I never understood how sleep could be so good for you. I mean yeah I went through phases back in the day where I would function on about 4 to 5 hours of sleep every single day. How is it that I cannot function on 8 hours of sleep. Well it turns out that not getting a good long REM cycle is killing me. I mean really that it is it. I may have gotten only 4 hours of sleep at one point, but I was hitting REM and staying there. With sleep apnea you generally hit rem start to suffocate and wake up so no really restful sleep. Ugh it is terrible, I mean geez I slept for so little time that I was literally starving myself of sleep. However, that changes now and I am getting more REM sleep, not a full 8 hours but you know... well full 6 hours. My sleep doctor said that 6 good hours of sleep is enough to keep you healthy.

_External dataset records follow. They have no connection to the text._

Fixpoint trim_right_rev (fuel : nat) (r : string) : string :=
  match fuel with
  | O => r
  | S f =>
      match space_width_rev r with
      | O => r
      | w => trim_right_rev f (drop w r)
      end
  end.

Definition TrimSpace (s : string) : string :=
  let l := trim_left (String.length s) s in
  rev (trim_right_rev (String.length l) (rev l)).

End Str.

(* ===================================================================== *)
(** * Go's [regexp], as far as the parsers use it *)
(* ===================================================================== *)

(** The patterns of this package are built from literals, byte classes,
    concatenation, alternation, greedy repetition, capture groups and the
    anchors [^] and [$].  Go matches leftmost-first: among the matches that
    start earliest it reports the one a backtracking search finds first.
    [run] is that backtracking search, in continuation-passing style.

    Go matches runes; every class below is either a set of ASCII bytes or
    the complement of a set of ASCII white space, and every pattern starts
    with an ASCII byte or an anchor, so matching byte by byte gives the same
    matches. *)

Module Regexp.

Inductive regex : Type :=
| Eps
| Class (p : ascii -> bool)
| Seq (r1 r2 : regex)
| Alt (r1 r2 : regex)
| Star (r : regex)
| Group (n : nat) (r : regex)
| Bol
| Eol.

Definition Plus (r : regex) : regex := Seq r (Star r).
Definition Opt (r : regex) : regex := Alt r Eps.

Fixpoint Lit (s : string) : regex :=
  match s with
  | EmptyString => Eps
  | String a s' => Seq (Class (Ascii.eqb a)) (Lit s')
  end.

(** Byte classes *)
Definition in_range (lo hi : nat) (a : ascii) : bool :=
  (lo <=? nat_of_ascii a) && (nat_of_ascii a <=? hi).

(** [\d] and [[0-9]] *)
Definition digit (a : ascii) : bool := in_range 48 57 a.
(** [\s]: tab, line feed, form feed, carriage return, space *)
Definition space (a : ascii) : bool :=
  let n := nat_of_ascii a in
  (n =? 9) || (n =? 10) || (n =? 12) || (n =? 13) || (n =? 32).
Definition not_space (a : ascii) : bool := negb (space a).
Definition alpha (a : ascii) : bool := in_range 65 90 a || in_range 97 122 a.
Definition alnum (a : ascii) : bool := alpha a || digit a.
Definition one_of (set : string) (a : ascii) : bool :=
  Str.Contains set (String a "").

(** Capture registers: the most recent binding of a group comes first. *)
Definition caps : Type := list (nat * (nat * nat)).

Fixpoint cap (n : nat) (c : caps) : option (nat * nat) :=
  match c with
  | [] => None
  | (m, be) :: c' => if m =? n then Some be else cap n c'
  end.

(** A thread: offset reached, input left, registers. *)
Definition result : Type := (nat * string * caps)%type.
Definition cont : Type := nat -> string -> caps -> option result.

(** Greedy repetition of [body]: one more round is tried before the
    continuation; a round that consumes nothing is dropped.  A round
    consumes at least one byte, so [fuel], the length of the input left,
    is never used up before the input is. *)
Fixpoint star_loop (body : nat -> string -> caps -> cont -> option result)
    (k : cont) (fuel : nat) (i : nat) (s : string) (c : caps) : option result :=
  match fuel with
  | O => k i s c
  | S f =>
      match body i s c (fun j s1 c1 => if j =? i then None else star_loop body k f j s1 c1) with
      | Some x => Some x
      | None => k i s c
      end
  end.

Fixpoint run (r : regex) (i : nat) (s : string) (c : caps) (k : cont)
  : option result :=
  match r with
  | Eps => k i s c
  | Class p =>
      match s with
      | String a s' => if p a then k (S i) s' c else None
      | EmptyString => None
      end
  | Seq r1 r2 => run r1 i s c (fun j s1 c1 => run r2 j s1 c1 k)
  | Alt r1 r2 =>
      match run r1 i s c k with
      | Some x => Some x
      | None => run r2 i s c k
      end
  | Star r1 => star_loop (run r1) k (String.length s) i s c
  | Group n r1 => run r1 i s c (fun j s1 c1 => k j s1 ((n, (i, j)) :: c1))
  | Bol => if i =? 0 then k i s c else None
  | Eol =>
      match s with
      | EmptyString => k i s c
      | String _ _ => None
      end
  end.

So yeah if you think that this kills my will to live then you are 100% correct. I mean geez it is horrible trying to just do my job at work which funds this site. Then I come home and I am left with two choices either stay up and try and enjoy what little time I have before I go to bed or just straight up go to bed. It is sad too because I have tried getting 12 hours of sleep on a work day and it has had no effect. Then I have to go into an office and be pleasant and social which kill my will to live as well. Then I come home and I have to be creative. Needless to say I am spiraling the drain on this one all the time and it is getting really annoying. So in order to make sure that I am going to survive a bit I am being lazy on important stuff. Which I am hopefully going to fix soon. I just need to actually pull out all those descriptions and stuff that I have written and then maybe just maybe I can get this rolling again. I need to do my best to not steal anything. Which can be a challenge when you are as lazy as me.
So yeah anyway I am going to be better at this stuff and make sure that I am going to get this stuff done sooner rather than later or something and I will get things going again... maybe what with the Switch and new Zelda coming out that might be a bit of a challenge at times, but you know that is all that I can do is try right? Well at minimum I just have to keep trekking right? There is not much else I can do other than keep on trying to finish this stuff off. Hopefully things will work out the correct way and I might actually produce content on this site and lose weight and stuff like that but who knows. Going into an office is like the bane of my existence but I did all my stuff on it once. Well I just have to try try again I guess not much left to say there. Anyway, it is not like people are in touch with me to tell me how bad I am sucking.